El día grande de la Escuela es el 16 de julio, cuando el rey entrega los despachos a una nueva promoción. Este año el acto quedó deslucido por un violento chaparrón. El rey y la ministra de Defensa aguantaron a pie firme y pescaron una buena mojadura.
Vuelvo a la Escuela Naval como si volviera a casa. Nos prestan un aula para que sigan las charlas a los alumnos. Yo me voy a una sala de estudio para poder enchufar el ordenador, redactar estas líneas y revisar las fotos. Tengo una hora, luego empieza mi clase. Quién me iba a decir que una imprevista tormenta iba a convertir la Escuela Naval de Marín, ahora casi sin nadie tras el ajetreo del día del Carmen, en uno de mis familiares lugares de trabajo.
El azar suele hacerme esos regalos. ¿Solo a mí? No creo.

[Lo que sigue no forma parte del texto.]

(* ===== verification/Objects.v ===== *)
(** * Objects: fixed-size objects carved from an arena, and their bytes

    The test programs of the repository carve objects of one size from an arena
    root ([cheri_bounds_set] and [cheri_perms_and] at a multiple of the size)
    and copy their bytes.  This file has that idiom with the size as a
    parameter: the derivation [carve], the capability [slot_cap] it gives, the
    agreement with the capability the forwarding table derives, and memory as a
    map from addresses to bytes, absent bytes being 0. *)

From stdpp Require Import base list gmap.
From Stdlib Require Import ZArith Lia.
From S2P Require Import Prelude Cheri Probe ForwardTable.

(** ** Memory *)

Definition byte_at (m : gmap Z Z) (a : Z) : Z := default 0 (m !! a).

(** [memcpy] and [memset] of [n] bytes. *)
Definition copy_bytes (m : gmap Z Z) (dst src n : Z) : gmap Z Z :=
  list_to_map ((fun i => (dst + i, byte_at m (src + i))) <$> seqZ 0 n) ∪ m.
Definition fill_bytes (m : gmap Z Z) (dst n b : Z) : gmap Z Z :=
  list_to_map ((fun i => (dst + i, b)) <$> seqZ 0 n) ∪ m.

Lemma list_to_map_range (f : Z -> Z) (dst n a : Z) :
  (list_to_map ((fun i => (dst + i, f i)) <$> seqZ 0 n) : gmap Z Z) !! a =
  if decide (dst <= a < dst + n) then Some (f (a - dst)) else None.
Proof.
  case_decide as Ha.
  - apply elem_of_list_to_map_1.
    + rewrite <- list_fmap_compose. apply NoDup_fmap_2; [|apply NoDup_seqZ]. intros x y H. cbn in H. lia.
    + apply list_elem_of_fmap. exists (a - dst). split; [f_equal; lia|]. apply elem_of_seqZ. lia.
  - apply not_elem_of_list_to_map_1. rewrite <- list_fmap_compose. intros H.
    apply list_elem_of_fmap in H as (i & Hi & Hin). apply elem_of_seqZ in Hin. cbn in Hi. lia.
Qed.

Lemma copy_bytes_at m dst src n a :
  byte_at (copy_bytes m dst src n) a =
  if decide (dst <= a < dst + n) then byte_at m (src + (a - dst)) else byte_at m a.
Proof.
  unfold byte_at at 1, copy_bytes. rewrite lookup_union.
  rewrite (list_to_map_range (fun i => byte_at m (src + i))).
  case_decide; [by rewrite union_Some_l|]. rewrite option_union_left_id. done.
Qed.

Lemma fill_bytes_at m dst n b a :
  byte_at (fill_bytes m dst n b) a = if decide (dst <= a < dst + n) then b else byte_at m a.
Proof.
  unfold byte_at, fill_bytes. rewrite lookup_union, (list_to_map_range (fun _ => b)).
  case_decide; [by rewrite union_Some_l|]. by rewrite option_union_left_id.
Qed.

(** The copy, read back: the target holds the object, all other bytes are kept. *)
Lemma copy_slot_at mem dst src n o :
  0 <= o < n -> byte_at (copy_bytes mem dst src n) (dst + o) = byte_at mem (src + o).
Proof. intros Ho. rewrite copy_bytes_at, decide_True by lia. f_equal. lia. Qed.

Lemma copy_slot_other mem dst src n a :
  ~ dst <= a < dst + n -> byte_at (copy_bytes mem dst src n) a = byte_at mem a.
Proof. intros Ha. by rewrite copy_bytes_at, decide_False. Qed.

(** A capability through which [n] bytes at its address can be read or written. *)
Definition can_access (c : cap) (n : Z) : bool :=
  cap_live c && (cap_base c <=? cap_addr c) && (cap_addr c + n <=? cap_base c + cap_len c).

Lemma null_cap_access `{CheriLaws} n : can_access null_cap n = false.
Proof. unfold can_access, cap_live. by rewrite null_cap_tag. Qed.

(** ** Carving *)

(** [perms_and(bounds_set(base + off, size), ~SW_VMEM)]. *)
Definition carve `{CheriISA} (size : Z) (base : cap) (off : Z) : cap :=
  cheri_perms_and
    (cheri_bounds_set (cheri_address_set base (cap_addr base +w off)) size)
    (wnot CHERI_PERM_SW_VMEM).

Section slots.
Context `{L : CheriLaws} (arena_bytes size : Z).

(** A usable arena root with room for [arena_bytes] bytes, aligned for objects. *)
Record root_ok (base : cap) : Prop := {
  ro_usable : cap_usable base;
  ro_addr : cap_addr base = cap_base base;
  ro_nonnull : cap_addr base <> 0;
  ro_top : cap_addr base + arena_bytes < word_size;
  ro_len : arena_bytes <= cap_len base;
  ro_aligned : forall k, 0 <= k -> (k + 1) * size <= arena_bytes ->
    Z.land (cap_addr base + k * size) (cheri_representable_alignment_mask size) =
    cap_addr base + k * size;
  ro_live : Z.land (cap_perms base) (wnot CHERI_PERM_SW_VMEM) <> 0
}.

Definition slot_addr (base : cap) (k : Z) : Z := cap_addr base + k * size.

(** The object capability in slot [k] of an arena. *)
Definition slot_cap (base : cap) (k : Z) : cap :=
  Cap true (slot_addr base k) (slot_addr base k) size
    (Z.land (cap_perms base) (wnot CHERI_PERM_SW_VMEM)) false.

Definition in_arena (k : Z) : Prop := 0 <= k /\ (k + 1) * size <= arena_bytes.

Hypothesis Hsize : 0 < size.
Hypothesis Hword : is_word size.
Hypothesis Hexact : cheri_representable_length size = size.

Lemma root_bound base k : root_ok base -> in_arena k ->
  cap_base base <= slot_addr base k /\ slot_addr base k + size <= cap_base base + cap_len base /\
  is_word (slot_addr base k) /\ 0 < slot_addr base k /\
  cap_addr base <= slot_addr base k /\ slot_addr base k + size <= cap_addr base + arena_bytes.
Proof.
  intros Hr [Hk Hb]. destruct (ro_usable _ Hr) as (_ & _ & H0 & H1 & H2).
  pose proof (ro_addr _ Hr). pose proof (ro_nonnull _ Hr). pose proof (ro_len _ Hr).
  pose proof (ro_top _ Hr). unfold slot_addr, is_word.
  assert (0 <= k * size) by nia. assert (k * size + size <= arena_bytes) by lia. lia.
Qed.

Lemma slot_access base k : root_ok base -> can_access (slot_cap base k) size = true.
Proof.
  intros Hr. unfold can_access, cap_live. cbn.
  by rewrite (proj2 (Z.eqb_neq _ 0) (ro_live _ Hr)), !Z.leb_refl.
Qed.

(** Slots of one arena and of disjoint arenas do not overlap. *)
Lemma slots_apart base k j : k <> j -> slot_addr base k + size <= slot_addr base j \/
  slot_addr base j + size <= slot_addr base k.
Proof. intros Hne. unfold slot_addr. destruct (Z.lt_ge_cases k j); [left|right]; nia. Qed.

Definition arenas_apart (b1 b2 : cap) : Prop :=
  cap_addr b1 + arena_bytes <= cap_addr b2 \/ cap_addr b2 + arena_bytes <= cap_addr b1.

Lemma arenas_slots_apart b1 b2 k j :
  root_ok b1 -> root_ok b2 -> arenas_apart b1 b2 -> in_arena k -> in_arena j ->
  slot_addr b1 k + size <= slot_addr b2 j \/ slot_addr b2 j + size <= slot_addr b1 k.
Proof.
  intros H1 H2 Hd Hk Hj. pose proof (root_bound b1 k H1 Hk). pose proof (root_bound b2 j H2 Hj).
  unfold arenas_apart in Hd. lia.
Qed.

Lemma carve_slot base k :
  root_ok base -> in_arena k -> carve size base (k * size) = slot_cap base k.
Proof.
  intros Hr Hk. destruct (root_bound base k Hr Hk) as (H1 & H2 & H3 & H4 & _).
  pose proof (ro_usable _ Hr) as Hu. pose proof Hu as (Ht & Hs & Hu3).
  unfold carve. rewrite wadd_small by exact H3. fold (slot_addr base k).
  rewrite address_set_in_bounds by (done || lia).
  rewrite bounds_set_exact; cbn [with_addr cap_addr cap_base cap_len];
    [|exact Hu|exact H3|exact Hword|lia|by apply (ro_aligned _ Hr); destruct Hk|done|lia].
  rewrite perms_and_unsealed by done. unfold slot_cap, with_perms, with_bounds, with_addr.
  cbn. by rewrite Ht, Hs, Hexact.
Qed.

(** The table derives the very capability that was carved. *)
Lemma derive_slot ft base k :
  g_arena_base ft = base -> root_ok base -> in_arena k ->
  ft_derive ft (slot_addr base k) size = (ft, slot_cap base k).
Proof.
  intros Hb Hr Hk. destruct (root_bound base k Hr Hk) as (H1 & H2 & H3 & H4 & _).
  rewrite ft_derive_exact; rewrite ?Hb, ?Hexact; [done|..]; try lia; try exact H3.
  - apply (ro_usable _ Hr).
  - apply (ro_nonnull _ Hr).
  - exact Hword.
  - by apply (ro_aligned _ Hr); destruct Hk.
Qed.

End slots.

#[global] Arguments ro_usable {_ _ _ _} _.
#[global] Arguments ro_addr {_ _ _ _} _.
#[global] Arguments ro_nonnull {_ _ _ _} _.
#[global] Arguments ro_top {_ _ _ _} _.
#[global] Arguments ro_len {_ _ _ _} _.
#[global] Arguments ro_aligned {_ _ _ _} _.
#[global] Arguments ro_live {_ _ _ _} _.

(** Without an arena base nothing is derived. *)
Lemma ft_derive_null `{CheriISA} ft a l : cap_is_null (g_arena_base ft) = true -> ft_derive ft a l = (ft, null_cap).
Proof. intros Hb. unfold ft_derive. by rewrite Hb, orb_true_r. Qed.

Section without_base.
Context `{L : CheriLaws}.

(** A table without an arena base, whose entries are all published. *)
Record null_table (s : ft_state) (m : gmap Z (Z * Z)) : Prop := {
  nt_inv : ft_inv s m;
  nt_base : cap_is_null (g_arena_base s) = true;
  nt_live k a l : m !! k = Some (a, l) -> a <> 0
}.

Lemma resolve_null s m k : ft_inv s m -> cap_is_null (g_arena_base s) = true -> resolve s k = null_cap.
Proof.
  intros Hi Hb. unfold resolve, forward_table_lookup. rewrite (ft_find_any s m k Hi). cbn [obind].
  destruct (live_entry m k) as [[a l]|] eqn:El; [|done].
  destruct (chase_spec s m FT_CHASE_MAX k a l Hi El) as [(n & v & _ & _ & ->)|[-> _]]; [|done].
  by rewrite ft_derive_null.
Qed.

Lemma lookup_null s m k : null_table s m ->
  exists s', forward_table_lookup s k = Done (s', null_cap) /\ null_table s' m.
Proof.
  intros [Hi Hb Hl]. destruct (lookup_resolve s m k Hi) as (s' & E & Hs). exists s'. split.
  - by rewrite E, (resolve_null s m k Hi Hb).
  - split; [by eapply same_table_inv|destruct Hs as (_ & _ & _ & ->); exact Hb|exact Hl].
Qed.

(** An insertion takes place, is lost, or finds the table full; the answer is
    NULL every time. *)
Lemma cas_insert_null mem s m k c : null_table s m -> k <> 0 -> cap_addr c <> 0 ->
  exists s' m', forward_table_cas_insert mem s k c = Done (s', null_cap) /\ null_table s' m'.
Proof.
  intros Hn Hk Hc. pose proof Hn as [Hi Hb Hl]. destruct (m !! k) as [[a l]|] eqn:E.
  - rewrite (cas_insert_present mem s m k a l c Hi Hk E), (proj2 (Z.eqb_neq a 0)) by by eapply Hl.
    destruct (lookup_null s m k Hn) as (s' & E' & Hn'). by exists s', m.
  - pose proof Hi as [(t & _ & Ht) _]. pose proof (table_size _ _ _ Ht) as Hle.
    destruct (Z.eq_dec (Z.of_nat (size m)) (g_capacity s)) as [Hfull|Hroom].
    + exists s, m. split; [by eapply cas_insert_full|done].
    + destruct (cas_insert_absent mem s m k c Hi Hk E ltac:(lia)) as (s' & r & E' & Hi' & -> & Hb' & _).
      exists s', (<[k := (cap_addr c, cap_len c)]> m). rewrite ft_derive_null in E' by done. split; [exact E'|].
      split; [done|by rewrite Hb'|]. intros k' a' l'. rewrite lookup_insert_Some.
      intros [[_ [= <- _]]|[_ H]]; [done|by eapply Hl].
Qed.

End without_base.

(** ** Entries of the forwarding map *)

(** An entry whose target has no further forwarding resolves to it in one hop. *)
Lemma forwards_new m k a l :
  a <> 0 -> final_addr m a -> forwards (<[k := (a, l)]> m) k 1 (a, l).
Proof.
  intros Ha Hf. apply fwd_last.
  - unfold live_entry. rewrite lookup_insert_eq. by rewrite (proj2 (Z.eqb_neq a 0)).
  - intros a' l' H. destruct (decide (a = k)) as [->|Hne].
    + unfold live_entry in H. rewrite lookup_insert_eq in H. case_match; congruence.
    + apply (Hf a' l'). unfold live_entry in *. by rewrite lookup_insert_ne in H.
Qed.

(** A chain is not disturbed by an entry for an address it does not go through. *)
Lemma forwards_keep m k n v a e :
  m !! a = None -> v.1 <> a -> forwards m k n v -> forwards (<[a := e]> m) k n v.
Proof.
  intros Hn Hv H. assert (forall k', k' <> a -> live_entry (<[a := e]> m) k' = live_entry m k') as Hl.
  { intros k' Hk'. unfold live_entry. by rewrite lookup_insert_ne. }
  assert (forall k' x, live_entry m k' = Some x -> k' <> a) as Hk.
  { intros k' x Hx ->. unfold live_entry in Hx. by rewrite Hn in Hx. }
  induction H as [k b l Hb Hf|k b l n v Hb Hf H IH].
  - apply fwd_last; [rewrite Hl by eauto; exact Hb|]. intros a' l'. rewrite Hl by done. apply Hf.
  - apply fwd_hop with b l; [rewrite Hl by eauto; exact Hb| |by apply IH].
    assert (b <> a) as Hba by (inversion H; subst; eauto).
    intros Hfin. apply Hf. intros a' l' Ha. apply (Hfin a' l'). by rewrite Hl.
Qed.

(** An entry at the end of a chain makes it one hop longer. *)
Lemma forwards_extend m k n a l b l' :
  m !! a = None -> b <> 0 -> b <> a -> m !! b = None -> forwards m k n (a, l) ->
  forwards (<[a := (b, l')]> m) k (S n) (b, l').
Proof.
  intros Hn Hb Hba Hnb H. remember (a, l) as v eqn:Ev.
  assert (forall k', k' <> a -> live_entry (<[a := (b, l')]> m) k' = live_entry m k') as Hl.
  { intros k' Hk'. unfold live_entry. by rewrite lookup_insert_ne. }
  assert (live_entry (<[a := (b, l')]> m) a = Some (b, l')) as Ha.
  { unfold live_entry. rewrite lookup_insert_eq. by rewrite (proj2 (Z.eqb_neq b 0)). }
  assert (forall k' x, live_entry m k' = Some x -> k' <> a) as Hk.
  { intros k' x Hx ->. unfold live_entry in Hx. by rewrite Hn in Hx. }
  induction H as [k c lc Hc Hf|k c lc n v Hc Hf H IH].
  - injection Ev as -> ->. apply fwd_hop with a l; [rewrite Hl by eauto; exact Hc| |].
    + intros Hfin. by apply Hba, (Hfin b l').
    + apply fwd_last; [exact Ha|]. intros a' l'' Hx. rewrite Hl in Hx by done.
      unfold live_entry in Hx. by rewrite Hnb in Hx.
  - apply fwd_hop with c lc; [rewrite Hl by eauto; exact Hc| |by apply IH].
    assert (c <> a) as Hca by (inversion H; subst; eauto).
    intros Hfin. apply Hf. intros a' l'' Hx. apply (Hfin a' l''). by rewrite Hl.
Qed.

Lo que ocurre es que yo, al contrario que otros, siempre los estoy esperando y no dejo escapar ninguno.
Cuando era más joven, fantaseaba con comprar un barco y vivir en él, pero debe de ser bastante aburrido. En cuanto al humor negro del capitán, me recuerda a una horrible película (cómo no) en la que los protagonistas van a hacer submarinismo en alta mar, se olvidan de ellos y se los acaban comiendo los tiburones. El cine y sus recreaciones: variaciones del Infierno de El Bosco. ¡Qué diferencia con la escena similar de La Eneida, escrita hace más de veinte siglos!